MicroRNA-98-5p inhibits proliferation and metastasis in non-small cell lung cancer by targeting TGFBR1.

Abstract

MicroRNAs (miRNAs or miRs) have recently emerged as key regulators of various types of cancer, including non-small cell lung cancer (NSCLC). The disrupted expression of miRNAs is associated with tumorigenesis and metastasis; however, the underlying mechanisms remain unclear. In this study, we demonstrate that miR-98-5p is downregulated in NSCLC and that miR-98-5p deficiency is associated with an advanced clinical stage and metastasis. A dual-luciferase reporter assay was performed to confirm that transforming growth factor beta receptor 1 (TGFBR1), a key stimulator of tumor proliferation and metastasis, was a direct target of miR-98-5p. miR-98-5p overexpression resulted in the downregulation of TGFBR1 and the suppression of the viability, proliferation, migration and invasion of A549 and H1299 cells.
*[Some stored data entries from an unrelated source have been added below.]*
(** [User.findOneAndUpdate(filter, update, options)]: with [runValidators]
    the update is validated before anything is written; the first matching
    document is updated in place; the result is that document, after the
    update with [new: true] and before it otherwise, or [null] when no
    document matches. *)
Definition findOneAndUpdate (f : Filter) (u : Update) (o : Options)
  : Async (option t) :=
  _ <- record (Call_findOneAndUpdate f u o) ;;
  if runValidators o && negb (updateAccepted u) then
    throw (StoreError ValidationFailed)
  else
    ds <- read_users ;;
    match find (matches f) ds with
    | None => ret None
    | Some d =>
        _ <- write_users (updateFirst f u ds) ;;
        ret (Some (hydrate (if new o then applyUpdate u d else d)))
    end.

(** [user.isCorrectPassword(password)]: the hasher compares the supplied
    password with the hash the document holds. *)
Definition isCorrectPassword (user : t) (pw : string) : Async bool :=
  _ <- record (Call_isCorrectPassword (_id user) pw) ;;
  ret (compare pw (password user)).

End Model.
End User.

(** [signToken(username, email, id)] of [utils/auth.js]. *)
Definition signToken {C : Collaborators} (username email id : string)
  : Async string :=
  _ <- record (Call_signToken username email id) ;;
  ret (sign username email id).

(** The result of [createUser] and [loginUser]: [{ token, user }]. *)
Module Auth.
Record t : Type := { token : string; user : User.t }.
End Auth.

(** ** The resolvers *)

Module Query.
Section Resolvers.
Context {C : Collaborators}.

(** Lines 58-62. *)
Definition user (args : UserArgs.t) : Async (option User.t) :=
  let username := UserArgs.username args in
  User.findOne (by_username username).

(** Lines 64-71. *)
Definition me (context : Context.t) : Async (option User.t) :=
  if truthy (Context.user context) then
    User.findOne (by__id (get__id (Context.user context)))
  else
    throw (new_AuthenticationError "Not Authenticated").

End Resolvers.
End Query.

Module Mutation.
Section Resolvers.
Context {C : Collaborators}.

(** Lines 76-82. *)
Definition createUser (args : CreateUserArgs.t) : Async Auth.t :=
  let input := CreateUserArgs.input args in
  user <- User.create input ;;
  token <- signToken (User.username user) (User.email user) (User._id user) ;;
  ret {| Auth.user := user; Auth.token := token |}.

(** Lines 84-102.  Line 89 throws the class [AuthenticationError] itself,
    not an instance of it. *)
Definition loginUser (args : LoginArgs.t) : Async Auth.t :=
  let email := LoginArgs.email args in
  let password := LoginArgs.password args in
  user <- User.findOne (by_email email) ;;
  match user with
  | None => throw AuthenticationError
  | Some user =>
      correctPw <- User.isCorrectPassword user password ;;
      if negb correctPw then
        throw (new_AuthenticationError "Not authenticated")
      else
        token <- signToken (User.username user) (User.email user)
                   (User.id user) ;;
        ret {| Auth.token := token; Auth.user := user |}
  end.

(** Lines 104-114. *)
Definition saveBook (args : SaveBookArgs.t) (context : Context.t)
  : Async (option User.t) :=
  let input := SaveBookArgs.input args in
  if truthy (Context.user context) then
    User.findOneAndUpdate
      (by__id (get__id (Context.user context)))
      (addToSet_savedBooks input)
      {| new := true; runValidators := true |}
  else
    throw (new_AuthenticationError "Could not find user").

(** Lines 116-126. *)
Definition deleteBook (args : DeleteBookArgs.t) (context : Context.t)
  : Async (option User.t) :=
  let bookId := DeleteBookArgs.bookId args in
  if truthy (Context.user context) then
    User.findOneAndUpdate
      (by__id (get__id (Context.user context)))
      (pull_savedBooks bookId)
      {| new := true; runValidators := false |}
  else
    throw (new_AuthenticationError "Could not find user").

End Resolvers.
End Mutation.

(** ** Operations as requests

    The six fields of the [resolvers] object, with the User value each one
    hands back to the transport (directly, or inside [{ token, user }]). *)
Inductive Operation : Type :=
| op_user (args : UserArgs.t)
| op_me (context : Context.t)
| op_createUser (args : CreateUserArgs.t)
| op_loginUser (args : LoginArgs.t)
| op_saveBook (args : SaveBookArgs.t) (context : Context.t)
| op_deleteBook (args : DeleteBookArgs.t) (context : Context.t).

Definition run {C : Collaborators} (op : Operation) : Async (option User.t) :=
  match op with
  | op_user args => Query.user args
  | op_me context => Query.me context
  | op_createUser args =>
      r <- Mutation.createUser args ;; ret (Some (Auth.user r))
  | op_loginUser args =>
      r <- Mutation.loginUser args ;; ret (Some (Auth.user r))
  | op_saveBook args context => Mutation.saveBook args context
  | op_deleteBook args context => Mutation.deleteBook args context
  end.

(** ** A concrete set of collaborators and sample data

    Used to run the resolvers on concrete requests. *)
Definition sample : Collaborators := {|
  hash := fun pw => ("hashed:" ++ pw)%string;
  compare := fun pw h => String.eqb ("hashed:" ++ pw)%string h;
  sign := fun username email id =>
    (username ++ "|" ++ email ++ "|" ++ id)%string;
  newObjectId := fun ds =>
    ("id" ++ String.concat EmptyString (map (fun _ => "x") ds))%string;
  createAccepted := fun ds doc =>
    negb (existsb (fun d =>
            String.eqb (Stored.username d) (CreateUserArgs.username doc)
            || String.eqb (Stored.email d) (CreateUserArgs.email doc)) ds);
  bookAccepted := fun b => negb (String.eqb (bookId b) EmptyString)
                           && negb (String.eqb (title b) EmptyString)
|}.

Definition dune : BookInput := {|
  authors := ["Frank Herbert"];
  description := "Desert planet";
  bookId := "b1";
  image := EmptyString;
  link := EmptyString;
  title := "Dune"
|}.

(** Same [bookId] as [dune], another title. *)
Definition dune_retitled : BookInput := {|
  authors := ["Frank Herbert"];
  description := "Desert planet";
  bookId := "b1";
  image := EmptyString;
  link := EmptyString;
  title := "Dune (2nd ed.)"
|}.

Definition emma : BookInput := {|
  authors := ["Jane Austen"];
  description := "A novel";
  bookId := "b2";
  image := EmptyString;
  link := EmptyString;
  title := "Emma"
|}.

Definition alice : Stored.t := {|
  Stored._id := "u1";
  Stored.username := "alice";
  Stored.email := "a@x.com";
  Stored.password := "hashed:p";
  Stored.savedBooks := [dune]
|}.

Definition bob : Stored.t := {|
  Stored._id := "u2";
  Stored.username := "bob";
  Stored.email := "b@x.com";
  Stored.password := "hashed:q";
  Stored.savedBooks := [dune; emma; dune_retitled]
|}.

Definition empty_world : World := {| users := []; trace := [] |}.

Definition two_users : World := {| users := [alice; bob]; trace := [] |}.

Definition as_user (i : ObjectId) : Context.t :=
  {| Context.user := JsObject {| Identity._id := Some i; Identity.id := None |} |}.

Definition anonymous : Context.t := {| Context.user := JsUndefined |}.


(** A context user that carries an [id] but no [_id]. *)
Definition id_only (i : string) : Context.t :=
  {| Context.user := JsObject {| Identity._id := None; Identity.id := Some i |} |}.

(** A new user whose input lists the same book twice. *)
Definition carol_args : CreateUserArgs.t := {|
  CreateUserArgs.input := {|
    CreateUserArgs.username := "carol";
    CreateUserArgs.email := "c@x.com";
    CreateUserArgs.password := "p";
    CreateUserArgs.savedBooks := [dune; dune]
  |}
|}.

(** What [createUser carol_args] stores in the empty world. *)
Definition carol : Stored.t := {|
  Stored._id := "id";
  Stored.username := "carol";
  Stored.email := "c@x.com";
  Stored.password := "hashed:p";
  Stored.savedBooks := [dune; dune]
|}.

Definition carol_auth : Auth.t := {|
  Auth.token := "carol|c@x.com|id";
  Auth.user := User.hydrate carol
|}.

Definition carol_world : World := {|
  users := [carol];
  trace := [Call_create (CreateUserArgs.input carol_args);
            Call_signToken "carol" "c@x.com" "id"]
|}.

(** ** The frame of an update

    Two stored documents that agree on everything but their saved books. *)
Definition same_identity (d d' : Stored.t) : Prop :=
  Stored._id d' = Stored._id d
  /\ Stored.username d' = Stored.username d
  /\ Stored.email d' = Stored.email d
  /\ Stored.password d' = Stored.password d.

(** The collection [after] is [before], or [before] with one document
    replaced in place by one of the same identity, that document being the
    one whose [_id] is [context.user._id]. *)
Definition only_target_savedBooks (context : Context.t)
    (before after : list Stored.t) : Prop :=
  after = before
  \/ exists pre d d' post,
       before = pre ++ d :: post
       /\ after = pre ++ d' :: post
       /\ get__id (Context.user context) = Some (Stored._id d)
       /\ same_identity d d'.

(** ** What identifies a stored user

    The fields of a document that no resolver rewrites. *)
Definition identity (d : Stored.t) : ObjectId * string * string * string :=
  (Stored._id d, Stored.username d, Stored.email d, Stored.password d).

(** Two documents of the same identity whose saved books are the same
    entries, up to their order. *)
Definition same_books_up_to_order (d d' : Stored.t) : Prop :=
  identity d = identity d'
  /\ Permutation (Stored.savedBooks d) (Stored.savedBooks d').

(** The login request with the credentials a [createUser] input carries. *)
Definition credentials (args : CreateUserArgs.t) : LoginArgs.t := {|
  LoginArgs.email := CreateUserArgs.email (CreateUserArgs.input args);
  LoginArgs.password := CreateUserArgs.password (CreateUserArgs.input args)
|}.

(** A new user who asks for alice's username. *)
Definition impostor_args : CreateUserArgs.t := {|
  CreateUserArgs.input := {|
    CreateUserArgs.username := "alice";
    CreateUserArgs.email := "other@x.com";
    CreateUserArgs.password := "p";
    CreateUserArgs.savedBooks := []
  |}
|}.

(** What alice gets back when she logs in. *)
Definition alice_auth : Auth.t := {|
  Auth.token := "alice|a@x.com|u1";
  Auth.user := User.hydrate alice
|}.

Definition alice_login : LoginArgs.t :=
  {| LoginArgs.email := "a@x.com"; LoginArgs.password := "p" |}.

(** Alice once she has saved [emma] too. *)
Definition alice_with_emma : Stored.t :=
  User.set_savedBooks alice [dune; emma].

(** ** Authentication failures

    A promise rejected with an authentication error: an instance of
    [AuthenticationError], or the class itself. *)
Definition authentication_failure {A : Type} (c : Completion A) : bool :=
  match c with
  | Rejected (new_AuthenticationError _) => true
  | Rejected AuthenticationError => true
  | _ => false
  end.

(** The first stored user whose [_id] is [i]. *)
Definition first_with__id (i : ObjectId) (ds : list Stored.t)
  : option Stored.t :=
  find (fun d => String.eqb (Stored._id d) i) ds.

(** A context user whose [_id] names bob and whose [id] names alice. *)
Definition bob_by__id_alice_by_id : Context.t :=
  {| Context.user :=
       JsObject {| Identity._id := Some "u2"; Identity.id := Some "u1" |} |}.

(** * Properties *)

(** ** Lists of books *)

Lemma existsb_eq_dec_In (b : BookInput) (l : list BookDocument) :
  existsb (fun x => if BookInput_eq_dec x b then true else false) l = true
  <-> In b l.
Proof.
  rewrite existsb_exists. split.
  - intros [x [Hin Hx]]. destruct (BookInput_eq_dec x b); congruence.
  - intros Hin. exists b. split; [assumption|].
    destruct (BookInput_eq_dec b b); congruence.
Qed.

Lemma addToSet_present (b : BookInput) (l : list BookDocument) :
  In b l -> User.addToSet b l = l.
Proof.
  intros Hin. unfold User.addToSet.
  apply existsb_eq_dec_In in Hin. now rewrite Hin.
Qed.

Lemma addToSet_absent (b : BookInput) (l : list BookDocument) :
  ~ In b l -> User.addToSet b l = l ++ [b].
Proof.
  intros Hnin. unfold User.addToSet.
  destruct (existsb (fun x => if BookInput_eq_dec x b then true else false) l)
    eqn:E; [|reflexivity].
  apply existsb_eq_dec_In in E. contradiction.
Qed.

Lemma addToSet_In (b : BookInput) (l : list BookDocument) :
  In b (User.addToSet b l).
Proof.
  destruct (in_dec BookInput_eq_dec b l) as [Hin|Hnin].
  - now rewrite addToSet_present.
  - rewrite addToSet_absent by assumption. apply in_or_app. right. now left.
Qed.

Lemma addToSet_keeps (b x : BookInput) (l : list BookDocument) :
  In x l -> In x (User.addToSet b l).
Proof.
  intros Hx. destruct (in_dec BookInput_eq_dec b l) as [Hin|Hnin].
  - now rewrite addToSet_present.
  - rewrite addToSet_absent by assumption. apply in_or_app. now left.
Qed.

Lemma addToSet_idempotent (b : BookInput) (l : list BookDocument) :
  User.addToSet b (User.addToSet b l) = User.addToSet b l.
Proof. apply addToSet_present, addToSet_In. Qed.

Lemma addToSet_count (b : BookInput) (l : list BookDocument) :
  count_occ BookInput_eq_dec (User.addToSet b l) b
  = Nat.max 1 (count_occ BookInput_eq_dec l b).
Proof.
  destruct (in_dec BookInput_eq_dec b l) as [Hin|Hnin].
  - rewrite addToSet_present by assumption.
    apply (count_occ_In BookInput_eq_dec) in Hin. lia.
  - rewrite addToSet_absent by assumption.
    apply (count_occ_not_In BookInput_eq_dec) in Hnin.
    rewrite count_occ_app, Hnin. simpl.
    destruct (BookInput_eq_dec b b); [reflexivity|congruence].
Qed.

Lemma pull_In (k : string) (b : BookInput) (l : list BookDocument) :
  In b (User.pull k l) <-> In b l /\ bookId b <> k.
Proof.
  unfold User.pull. rewrite filter_In, negb_true_iff.
  split; intros [H1 H2]; split; try assumption.
  - intros E. apply String.eqb_eq in E. congruence.
  - destruct (String.eqb_spec (bookId b) k); congruence.
Qed.
(** * Aptomi object store and policy API: a shallow embedding

    The development follows the Go sources:
    - [store]  : pkg/runtime/store, index names and [IndexValueList]
    - [etcd]   : pkg/runtime/store/etcd, [Save] and [Find]
    - [api]    : pkg/api, the policy update and delete handlers
    - [api_get], [api_columns], [api_sorter] : pkg/api, the handlers that
      read a policy, the result as columns, and the sorter of the objects
    - [lang_loader] : pkg/slinga/lang, the loader of test policies
    - [webui]  : webui/src/lib/api.js, the lists of policy objects

    Go strings are [string]; byte slices are [list byte]; the etcd key
    space is a finite map from keys to values in which an absent key
    reads as the empty string, as [stm.Get] does. *)

From Stdlib Require Import NArith Ascii.
From Stdlib.Strings Require Import Byte.
From Stdlib Require Import DecimalString DecimalN DecimalPos.
From stdpp Require Import base option list strings gmap sorting.

Local Open Scope N_scope.

(** ** Package reflect (Go standard library): types as Find compares them *)
Module reflect.

Inductive rtype :=
| TNamed (name : string)
| TPtr (elem : rtype)
| TSlice (elem : rtype).

#[global] Instance rtype_eq_dec : EqDecision rtype.
Proof. solve_decision. Defined.

Definition PtrTo (t : rtype) : rtype := TPtr t.
Definition SliceOf (t : rtype) : rtype := TSlice t.

End reflect.

(** ** Package runtime (not among the sources; only what the store uses) *)
Module runtime.

Definition Generation := N.

(** Modelled from the spec: runtime.LastOrEmptyGen is missing; generation
    [0] means "last or empty". *)
Definition LastOrEmptyGen : Generation := 0.

(** Modelled from the spec: runtime.FirstGen is missing; the first
    generation of an object is [1]. *)
Definition FirstGen : Generation := 1.

(** Modelled from the spec: Generation.Next is missing; the next
    generation is [lastGen+1]. *)
Definition Next (g : Generation) : Generation := g + 1.

(** Modelled from the spec: Generation.String is missing; keys carry the
    generation in decimal, as in [/object/<key>@1]. *)
Definition Generation_String (g : Generation) : string :=
  NilEmpty.string_of_uint (N.to_uint g).

(** Go values that reach the index layer as [interface{}]: nil, a string,
    a generation, or a value of another type (given by a representation
    that only the codec reads). *)
Inductive Value :=
| VNil
| VString (s : string)
| VGeneration (g : Generation)
| VOther (repr : string).

#[global] Instance Value_eq_dec : EqDecision Value.
Proof. solve_decision. Defined.

(** A storable object: its kind, the parts of its key, whether its Go type
    implements runtime.Versioned, its generation, and the values of its
    struct fields by reflection index. *)
Record Storable := mkStorable {
  Kind : string;
  Namespace : string;
  Name : string;
  IsVersioned : bool;
  Gen : Generation;
  Fields : list Value;
}.

#[global] Instance Storable_eq_dec : EqDecision Storable.
Proof. solve_decision. Defined.

Definition GetKind (o : Storable) : string := Kind o.
Definition GetGeneration (o : Storable) : Generation := Gen o.
Definition SetGeneration (o : Storable) (g : Generation) : Storable :=
  mkStorable (Kind o) (Namespace o) (Name o) (IsVersioned o) g (Fields o).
Furthermore, miR-98-5p was demonstrated to be an efficient suppressor of tumor growth in an A549 subcutaneous xenograft tumor mouse model. Finally, miR-98-5p overexpression exerted a significant anti-metastatic effect in a mouse model of pulmonary metastasis. On the whole, the results of the present study suggest that miR-98-5p/TGFBR1 may serve as promising targets for NSCLC therapy.